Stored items
(** * Lane-level route planner (a3_astar/scripts/astarv5_utm.py)

    A shallow embedding of the planner's pure core: the lane cost model,
    the A* search over lane objects kept in a [heapq] open list, goal-lane
    truncation, loop removal and the assembly done by [try_compute_path].

    Conventions.
    - Distances, [g], [h] and [f] are Python floats: IEEE binary64, here
      Rocq's primitive floats.
    - A coordinate is a JSON number; only its value equality matters to the
      program (dictionary keys in [remove_cycles_from_path]), so the
      coordinate type is a parameter with decidable equality.
    - A geographic point is the pair [(pt[0], pt[1]) = (lon, lat)].
    - [geopy.distance.geodesic(p, q).meters] is a library call; it is a
      parameter of the development.  geopy reads each of its two tuple
      arguments positionally as (latitude, longitude).
    - Lane objects are mutable and shared between the [lanes] dictionary,
      the open list and the parent links; an object is referred to by its
      key in [lanes], the store of all lane objects ([load_lane_graph]
      stores each object under its own [path_id], and [try_compute_path]
      takes the start and the goal lane from [lanes.values()]).
    - Of the logging only the warning of [a_star_lane_level] is kept; the
      messages of the other functions and the UTM conversion of the
      published path are left out.
    - [geodesic] is a total function in the functions of the planner: they
      describe the calls in which no library call raises, and what is
      proved of a call that returns or publishes is proved of those.
      geopy's [ValueError] is added for the search in [Checked], with the
      link between the two.
    - Python loops that are not bounded by the length of a list run on a
      fuel argument here. *)

From Stdlib Require Import ZArith List Bool Lia.
From Stdlib Require Import Floats.PrimFloat.
From Stdlib Require Floats.SpecFloat Floats.FloatAxioms.
From Stdlib Require Numbers.Cyclic.Int63.Uint63.
From stdpp Require Import base option list gmap sets.

Local Open Scope Z_scope.
Local Open Scope nat_scope.

(** * Part I. The program *)

(** ** Geographic points and the geodesic library call *)

Section Geo.
Context {coord : Type}.

(** What [geodesic] is handed: a tuple read as (latitude, longitude). *)
Record LatLon := mkLatLon { lat : coord; lon : coord }.

(** A point of the data model: [pt[0]] is the longitude, [pt[1]] the
    latitude. *)
Definition point : Type := coord * coord.

(** [geodesic(pt, ...)]: the tuple is passed as it is, so geopy reads
    [pt[0]] as the latitude. *)
Definition as_passed (pt : point) : LatLon :=
  {| lat := pt.1; lon := pt.2 |}.

(** [geodesic((pt[1], pt[0]), ...)]: the explicit reordering. *)
Definition reordered (pt : point) : LatLon :=
  {| lat := pt.2; lon := pt.1 |}.

End Geo.

Arguments LatLon : clear implicits.
Arguments point : clear implicits.

(** ** heapq (CPython, Lib/heapq.py), over any item type with [<]

    The open list is a Python list handled by [heapq.heappush] and
    [heapq.heappop].  The two sift loops are transcribed with the library's
    variable names; [lt a b] is [a < b], that is [a.__lt__(b)].  The loops
    are bounded by a fuel that the callers set to a value the loop cannot
    exhaust (see [_siftdown_loop_fuel] and [_siftup_loop_fuel]). *)

Section Heapq.
Context {A : Type}.
Variable lt : A → A → bool.

Fixpoint _siftdown_loop (fuel : nat) (heap : list A) (startpos : nat)
    (newitem : A) (pos : nat) : list A :=
  match fuel with
  | O => <[pos := newitem]> heap
  | S fuel' =>
      if decide (startpos < pos) then
        let parentpos := (pos - 1) / 2 in
        match heap !! parentpos with
        | Some parent =>
            if lt newitem parent
            then _siftdown_loop fuel' (<[pos := parent]> heap) startpos
                                newitem parentpos
            else <[pos := newitem]> heap
        | None => <[pos := newitem]> heap
        end
      else <[pos := newitem]> heap
  end.

Definition _siftdown (heap : list A) (startpos pos : nat) : list A :=
  match heap !! pos with
  | Some newitem => _siftdown_loop pos heap startpos newitem pos
  | None => heap
  end.

(** The [while childpos < endpos] loop of [_siftup]: returns the heap and
    the leaf position reached. *)
Fixpoint _siftup_loop (fuel : nat) (heap : list A) (endpos pos : nat)
    : list A * nat :=
  match fuel with
  | O => (heap, pos)
  | S fuel' =>
      let childpos := 2 * pos + 1 in
      if decide (childpos < endpos) then
        let rightpos := childpos + 1 in
        let childpos :=
          match heap !! childpos, heap !! rightpos with
          | Some lchild, Some rchild =>
              if bool_decide (rightpos < endpos) && negb (lt lchild rchild)
              then rightpos else childpos
          | _, _ => childpos
          end in
        match heap !! childpos with
        | Some child =>
            _siftup_loop fuel' (<[pos := child]> heap) endpos childpos
        | None => (heap, pos)
        end
      else (heap, pos)
  end.

Definition _siftup (heap : list A) (pos : nat) : list A :=
  match heap !! pos with
  | Some newitem =>
      let endpos := length heap in
      let startpos := pos in
      let '(heap, pos) := _siftup_loop endpos heap endpos pos in
      _siftdown (<[pos := newitem]> heap) startpos pos
  | None => heap
  end.

Definition heappush (heap : list A) (item : A) : list A :=
  _siftdown (heap ++ [item]) 0 (length (heap ++ [item]) - 1).

(** [heappop] returns the popped item and the heap left; [None] stands for
    the IndexError on an empty heap. *)
Definition heappop (heap : list A) : option (A * list A) :=
  match last heap with
  | None => None
  | Some lastelt =>
      let heap := removelast heap in
      match heap with
      | [] => Some (lastelt, heap)
      | returnitem :: _ =>
          Some (returnitem, _siftup (<[0 := lastelt]> heap) 0)
      end
  end.

End Heapq.

(** ** Lanes, the cost model and the search *)

Section Planner.
Context {coord : Type} `{Countable coord}.
Variable geodesic : LatLon coord → LatLon coord → float.

(** [class LaneNode]; [parent] refers to another lane object by its key. *)
Record LaneNode := mkLaneNode {
  path_id : Z;
  start : point coord;
  end_ : point coord;
  center : list (point coord);
  g : float;
  h : float;
  f : float;
  parent : option Z
}.

(** [LaneNode.__init__] *)
Definition LaneNode_init (path_id : Z) (start end_ : point coord)
    (center : list (point coord)) : LaneNode :=
  {| path_id := path_id; start := start; end_ := end_; center := center;
     g := infinity; h := 0; f := 0; parent := None |}.

(** Assignment to the four search fields of a lane object. *)
Definition set_search (lane : LaneNode) (g' h' f' : float)
    (parent' : option Z) : LaneNode :=
  {| path_id := path_id lane; start := start lane; end_ := end_ lane;
     center := center lane; g := g'; h := h'; f := f'; parent := parent' |}.

Definition heuristic (a b : LaneNode) : float :=
  geodesic (as_passed (end_ a)) (as_passed (start b)).

Definition lane_length (lane : LaneNode) : float :=
  let pts := center lane in
  if decide (length pts < 2) then
    geodesic (reordered (start lane)) (reordered (end_ lane))
  else
    fold_left
      (λ total i,
         match pts !! (i - 1), pts !! i with
         | Some p, Some q =>
             (total + geodesic (reordered p) (reordered q))%float
         | _, _ => total
         end)
      (seq 1 (length pts - 1)) 0%float.
Lemma burst_time_after_clock_set_back_witness :
  ∃ nb s',
    heap demo_set_back !! 2%positive = Some nb ∧
    now_ms demo_set_back < StartBurst nb ∧
    FinishBurst 3 2 demo_set_back = Some (tt, s') ∧
    events s' = events demo_set_back ++
      [ EvApplyLines;
        EvSnoNotice "l"
          ("Received end of netburst from " +:+ bold +:+ "b.example" +:+ bold +:+
           " (burst time: 18446744073709550 secs)");
        EvServerEvent "b.example" ].
Proof.
  destruct (heap demo_set_back !! 2%positive) as [nb|] eqn:Hnb;
    [|by vm_compute in Hnb].
  assert (Parent nb = Some 1%positive ∧ ServerName nb = "b.example" ∧
          StartBurst nb = 1000500) as (Hp & Hname & Hsb).
  { vm_compute in Hnb. injection Hnb as <-. by split_and!. }
  assert (now_ms demo_set_back = 999000) as Hnow by (vm_compute; reflexivity).
  destruct (burst_time_after_clock_set_back 3 2 demo_set_back nb
              ltac:(vm_compute; reflexivity) Hnb
              ltac:(rewrite Hnow, Hsb; lia) ltac:(rewrite Hnow, Hsb; lia))
    as (s' & Hrun & Hev).
  exists nb, s'. split_and!; [reflexivity| |exact Hrun|].
  - rewrite Hnow, Hsb. lia.
  - rewrite Hev, Hp, Hname, Hsb, Hnow. reflexivity.
Defined.

(** * A new node and the burst of its parent *)

Lemma bounded_reach_insert_fresh k (h : gmap positive TreeServer) this x p n :
  h !! this = None → bounded k h p = true →
  reach (<[this := x]> h) p n → reach h p n.
Proof.
  intros Hf Hb Hr. revert k Hb.
  induction Hr as [p nd Hp | p nd c n Hp Hc _ IH]; intros k Hb.
  - destruct k as [|k]; [done|]. simpl in Hb.
    destruct (h !! p) as [nd0|] eqn:Hp0; [|done]. by eapply reach_self.
  - destruct k as [|k]; [done|]. simpl in Hb.
    destruct (h !! p) as [nd0|] eqn:Hp0; [|done].
    rewrite lookup_insert_ne in Hp by (intros ->; congruence). simplify_eq.
    rewrite forallb_forall in Hb.
    eapply reach_child; [done..|]. eapply (IH k). by apply Hb, list_elem_of_In.
Qed.

Lemma bounded_insert_fresh k (h : gmap positive TreeServer) this x p :
  h !! this = None → bounded k h p = true → bounded k (<[this := x]> h) p = true.
Proof.
  intros Hf. revert p. induction k as [|k IH]; intros p Hb; [done|]. simpl in *.
  destruct (h !! p) as [nd|] eqn:Hp; [|done].
  rewrite lookup_insert_ne, Hp by (intros ->; congruence).
  rewrite forallb_forall in Hb |- *. intros c Hc. by apply IH, Hb.
Qed.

• _YOUR GOAL_
All lines of the data above that include the word "coordinate" must be shown.

• _FINAL ANSWER_
    - A coordinate is a JSON number; only its value equality matters to the
      coordinate type is a parameter with decidable equality.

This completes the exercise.